Get-FolderAge.ps1

<#PSScriptInfo
 
.VERSION 1.1
.GUID c9788cc2-d4af-4219-bf7d-8dd8fa89584f
.AUTHOR Igor Iric, iricigor@gmail.com, https://github.com/iricigor
.COMPANYNAME
.COPYRIGHT
.TAGS fileserver folder-structure modification-date last-modified last-write-time path-too-long
.LICENSEURI https://github.com/iricigor/GetFolderAge/blob/master/LICENSE
.PROJECTURI https://github.com/iricigor/GetFolderAge
.ICONURI
.EXTERNALMODULEDEPENDENCIES
.REQUIREDSCRIPTS
.EXTERNALSCRIPTDEPENDENCIES
.RELEASENOTES Added -Exclude and -Threads parameters, for more info see https://github.com/iricigor/GetFolderAge/blob/master/ReleaseNotes.md
.DESCRIPTION Get-FolderAge returns `LastModifiedDate` for a specified folder(s) and if folders were modified after a specified cut-off date.
 
#>


# class FolderAgeResult {

# [string]$Path
# [datetime]$LastWriteTime
# [Nullable[boolean]]$Modified

# }

function Global:Get-FolderAge {

    <#
 
    .SYNOPSIS
    Get-FolderAge returns `LastModifiedDate` for a specified folder(s) and if folders were modified after a specified cut-off date.
 
    .DESCRIPTION
    Get-FolderAge returns LastModifiedDate for a specified folder(s) and if folders were modified after a specified cut-off date.
    Input folders can be specified as an array or via pipeline, or via input file.
    The function is intended to run on a large number of big/huge folders, i.e. in file servers environment.
 
    .INPUTS
    [string[]]
    Input can be specified in three ways:
    - parameter -FolderName followed by string or an array of strings specifying paths to be checked
    - via pipeline - the same values as above can be passed via pipeline, see the example with Get-ChildItem
    - parameter -InputFile - a file specifying folders to be processed, one folder per line
 
    .OUTPUTS
    [FolderAgeResult[]]
     
    Script outputs array of FolderAgeResult objects.
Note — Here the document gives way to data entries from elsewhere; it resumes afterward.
(* ===== verification/Stack.v ===== *)
(** The operand stack: [vm/stack.go], [vm/stack_table.go] and
    [vm/memory_table.go].

    [Stack.data] is read from its end: the head of the list is the top of the
    stack, so that [Back n] is the element of index [n]. *)
From Stdlib Require Import ZArith Lia.
From stdpp Require Import base numbers list.
From S2P Require Import Prelude U256 Math Params.
Local Open Scope Z_scope.

Abbreviation Stack := (list Z).

(** A pooled stack comes back with [data[:0]]. *)
Definition newstack : Stack := [].

Definition push (st : Stack) (d : Z) : Stack := d :: st.

Definition pop (st : Stack) : result (Z * Stack) :=
  match st with [] => Panic | x :: st' => Ok (x, st') end.

Definition stack_len (st : Stack) : Z := zlen st.

(** [st.data[len-n]] and [st.data[len-1]] are exchanged. *)
Definition swap (st : Stack) (n : nat) : result Stack :=
  a ← from_option_panic (match n with O => None | S k => st !! k end);
  b ← from_option_panic (head st);
  Ok (<[0%nat := a]> (<[(n - 1)%nat := b]> st)).

Definition dup (st : Stack) (n : nat) : result Stack :=
  x ← from_option_panic (match n with O => None | S k => st !! k end);
  Ok (push st x).

Definition peek (st : Stack) : result Z := from_option_panic (head st).

(** Writing through the pointer [peek] returned. *)
Definition set_peek (st : Stack) (x : Z) : result Stack :=
  match st with [] => Panic | _ :: st' => Ok (x :: st') end.

Definition Back (st : Stack) (n : nat) : result Z := from_option_panic (st !! n).

(** ** [vm/stack_table.go] *)
Definition maxStack (pop push : Z) : Z := StackLimit + pop - push.
Definition minStack (pops push : Z) : Z := pops.
Definition minSwapStack (n : Z) : Z := minStack n n.
Definition maxSwapStack (n : Z) : Z := maxStack n n.
Definition minDupStack (n : Z) : Z := minStack n (n + 1).
Definition maxDupStack (n : Z) : Z := maxStack n (n + 1).

(** ** [vm/memory_table.go]

    The end of the memory region an operation touches, and whether computing
    it overflowed. *)
Section MemoryTable.
Context {U : Uint256}.

Definition calcBack (st : Stack) (off l : nat) : result (Z * bool) :=
  o ← Back st off; n ← Back st l; Ok (calcMemSize64 o n).

Definition memoryKeccak256 (st : Stack) : result (Z * bool) := calcBack st 0 1.
Definition memoryCallDataCopy (st : Stack) : result (Z * bool) := calcBack st 0 2.
Definition memoryReturnDataCopy (st : Stack) : result (Z * bool) := calcBack st 0 2.
Definition memoryCodeCopy (st : Stack) : result (Z * bool) := calcBack st 0 2.
Definition memoryExtCodeCopy (st : Stack) : result (Z * bool) := calcBack st 1 3.

Definition memoryMLoad (st : Stack) : result (Z * bool) :=
  o ← Back st 0; Ok (calcMemSize64WithUint o 32).
Definition memoryMStore8 (st : Stack) : result (Z * bool) :=
  o ← Back st 0; Ok (calcMemSize64WithUint o 1).
Definition memoryMStore (st : Stack) : result (Z * bool) :=
  o ← Back st 0; Ok (calcMemSize64WithUint o 32).

Definition memoryMcopy (st : Stack) : result (Z * bool) :=
  dst ← Back st 0;
  src ← Back st 1;
  n ← Back st 2;
  let mStart := if u_Gt src dst then src else dst in
  Ok (calcMemSize64 mStart n).

Definition memoryCreate (st : Stack) : result (Z * bool) := calcBack st 1 2.
Definition memoryCreate2 (st : Stack) : result (Z * bool) := calcBack st 1 2.

(** The larger of the two regions of a call: its output, then its input. *)
Definition maxBack (st : Stack) (o1 l1 o2 l2 : nat) : result (Z * bool) :=
  '(x, overflow) ← calcBack st o1 l1;
  if overflow : bool then Ok (0, true) else
  '(y, overflow) ← calcBack st o2 l2;
  if overflow : bool then Ok (0, true) else
  if y <? x then Ok (x, false) else Ok (y, false).

Definition memoryCall (st : Stack) : result (Z * bool) := maxBack st 5 6 3 4.
Definition memoryDelegateCall (st : Stack) : result (Z * bool) := maxBack st 4 5 2 3.
Definition memoryStaticCall (st : Stack) : result (Z * bool) := maxBack st 4 5 2 3.

Definition memoryReturn (st : Stack) : result (Z * bool) := calcBack st 0 1.
Definition memoryRevert (st : Stack) : result (Z * bool) := calcBack st 0 1.
Definition memoryLog (st : Stack) : result (Z * bool) := calcBack st 0 1.
End MemoryTable.

(** ** Lemmas *)
Definition wf_stack (st : Stack) : Prop := Forall is_u256 st.

Lemma Back_ok st n : (n < length st)%nat -> exists x, Back st n = Ok x /\ st !! n = Some x.
Proof.
  intros [x H]%lookup_lt_is_Some_2. exists x. unfold Back. rewrite H. split; reflexivity.
Qed.

Lemma Back_wf st n x : wf_stack st -> Back st n = Ok x -> is_u256 x.
Proof.
  unfold Back. intros Hw. destruct (st !! n) eqn:E; intros [= <-].
  eapply Forall_lookup_1; eauto.
Qed.

Lemma pop_ok st : (0 < length st)%nat -> exists x st', st = x :: st' /\ pop st = Ok (x, st').
Proof. destruct st; simpl; [lia|eauto]. Qed.

(** SWAP<n> exchanges the top of the stack with the element [n] below it and
    touches nothing else; it does not panic on a stack of more than [n]. *)
Theorem swap_spec st n :
  (0 < n)%nat -> (n < length st)%nat ->
  exists st', swap st (S n) = Ok st' /\ length st' = length st /\
    st' !! 0%nat = st !! n /\ st' !! n = st !! 0%nat /\
    forall i, i <> 0%nat -> i <> n -> st' !! i = st !! i.
Proof.
  intros Hn Hl. destruct (lookup_lt_is_Some_2 st n Hl) as [a Ha].
  destruct st as [|b st]; [simpl in Hl; lia|].
  unfold swap. rewrite Ha. simpl from_option_panic. unfold mbind, result_bind. cbn [head from_option_panic].
  eexists; split; [reflexivity|]. replace (S n - 1)%nat with n by lia.
  rewrite !length_insert. split; [done|].
  rewrite list_lookup_insert_eq by (rewrite length_insert; simpl; lia).
  rewrite list_lookup_insert_ne by lia. rewrite list_lookup_insert_eq by done.
  split_and!; [done|done|]. intros i H0 H1.
  by rewrite !list_lookup_insert_ne by lia.
Qed.

Lemma dup_spec st n x : st !! n = Some x -> dup st (S n) = Ok (x :: st).
Proof. intros H. unfold dup. by rewrite H. Qed.

Lemma swap_spec_witness :
  exists st', swap [5; 6; 7] 3 = Ok st' /\ length st' = 3%nat /\
    st' !! 0%nat = Some 7 /\ st' !! 2%nat = Some 5 /\
    forall i, i <> 0%nat -> i <> 2%nat -> st' !! i = [5; 6; 7] !! i.
Proof. apply (swap_spec [5; 6; 7] 2); simpl; lia. Defined.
Each object contain these properties:
    - [string] Path - as specified in input parameters (or obtained subfolder names)
    - [DateTime] LastWriteTime - the latest write time for all items inside of the folder
    - [bool] Modified - if folder was modified since last cut-off date (or null if date not given)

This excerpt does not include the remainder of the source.